No one could have anticipated the events of those three years, but they’ve certainly blunted this album’s impact. Kotche ended up joining Wilco and playing on Foxtrot, which O’Rourke mixed; Tweedy and Kotche also appeared on O’Rourke’s album Insignificance. In short, this trio is hardly new or unfamiliar, and neither are the six songs on Loose Fur.

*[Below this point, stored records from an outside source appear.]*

(** What [enqueue] does: it repeats a receipt, or adds the next command. *)
Record added (fresh : uuid) (q : RunCommandRequest.t) (d d' : desk) : Prop := {
  ad_work : issued (db_of d') = issued (db_of d) ++ [{|
    ci_id := fresh; ci_run := RunCommandRequest.run_id q;
    ci_sequence := default 0 (next_command d !! RunCommandRequest.run_id q) + 1;
    ci_kind := RunCommandRequest.kind q; ci_payload := RunCommandRequest.payload q |}];
  ad_keys : command_keys d' = <[fresh := CommandKey.Build_t (RunCommandRequest.idempotency_key q)
    (RunCommandRequest.request_digest q) (RunCommandRequest.expected_run_version q)]> (command_keys d);
  ad_next : next_command d' = <[RunCommandRequest.run_id q
    := default 0 (next_command d !! RunCommandRequest.run_id q) + 1]> (next_command d);
  ad_shelf : shelf d' = shelf d;
  ad_fresh : command_keys d !! fresh = None;
  ad_unused : ∀ c k, c ∈ issued (db_of d) → ci_run c = RunCommandRequest.run_id q →
    command_keys d !! ci_id c = Some k → CommandKey.idempotency_key k ≠ RunCommandRequest.idempotency_key q;
}.
Lemma issued_in c c0 : c ∈ issued c0 ↔ ∃ r, r ∈ commands c0 ∧ c = identity_of r.
Proof. unfold issued. rewrite list_elem_of_fmap. naive_solver. Qed.
Lemma enqueue_ok fresh q d receipt d' :
  enqueue fresh q d = Ok (receipt, d') →
  (RunCommandReceipt.duplicate receipt = true ∧ d' = d)
  ∨ (RunCommandReceipt.duplicate receipt = false ∧ added fresh q d d'
     ∧ RunCommandReceipt.command_id receipt = fresh
     ∧ RunCommandReceipt.sequence receipt = default 0 (next_command d' !! RunCommandRequest.run_id q)).
Proof.
  unfold enqueue. destruct (runs _ !! _) as [r|]; [|done]. destruct (find _ _) as [c|] eqn:Hf.
  { destruct (command_key c d); [|done]. destruct (String.eqb _ _); [|done]. intros [= <- <-]. by left. }
  destruct (_ && _); [done|]. destruct (_ || _) eqn:Hviol; [done|]. intros [= <- <-]. right.
  apply orb_false_iff in Hviol as [_ Hkey%bool_decide_eq_false]. rewrite <-eq_None_not_Some in Hkey.
  split; [done|]. split; [split; try done|].
  - unfold db_of, issued. simpl. by rewrite fmap_app.
  - intros c k (o & Ho & ->)%issued_in Hrun Hk He.
    pose proof (find_none _ _ Hf o ltac:(by apply list_elem_of_In)) as Hno. unfold has_key, command_key in Hno.
    simpl in Hrun, Hk. rewrite bool_decide_true, Hk, He, String.eqb_refl in Hno by done. done.
  - split; [done|]. simpl. by rewrite lookup_insert_eq.
Qed.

“Laminated Cat”, the jaunty opener, is a staple of Wilco’s live set. O’Rourke’s “Elegant Transaction” and “So Long” would blend seamlessly with the laconic retro-rock of his last few records. And Tweedy started playing “Chinese Apple”, which shares lyrics with the Foxtrot hit “Heavy Metal Drummer”, at solo gigs in mid-1999. Rounding things out are Tweedy’s Lennonesque guitar-and-piano ballad “You Were Wrong” and the instrumental track “Liquidation Totale”, which drifts from jittery drums and staccato guitar to dreamy vibes, then back again. All of this is nice enough, but hardly worth the wait.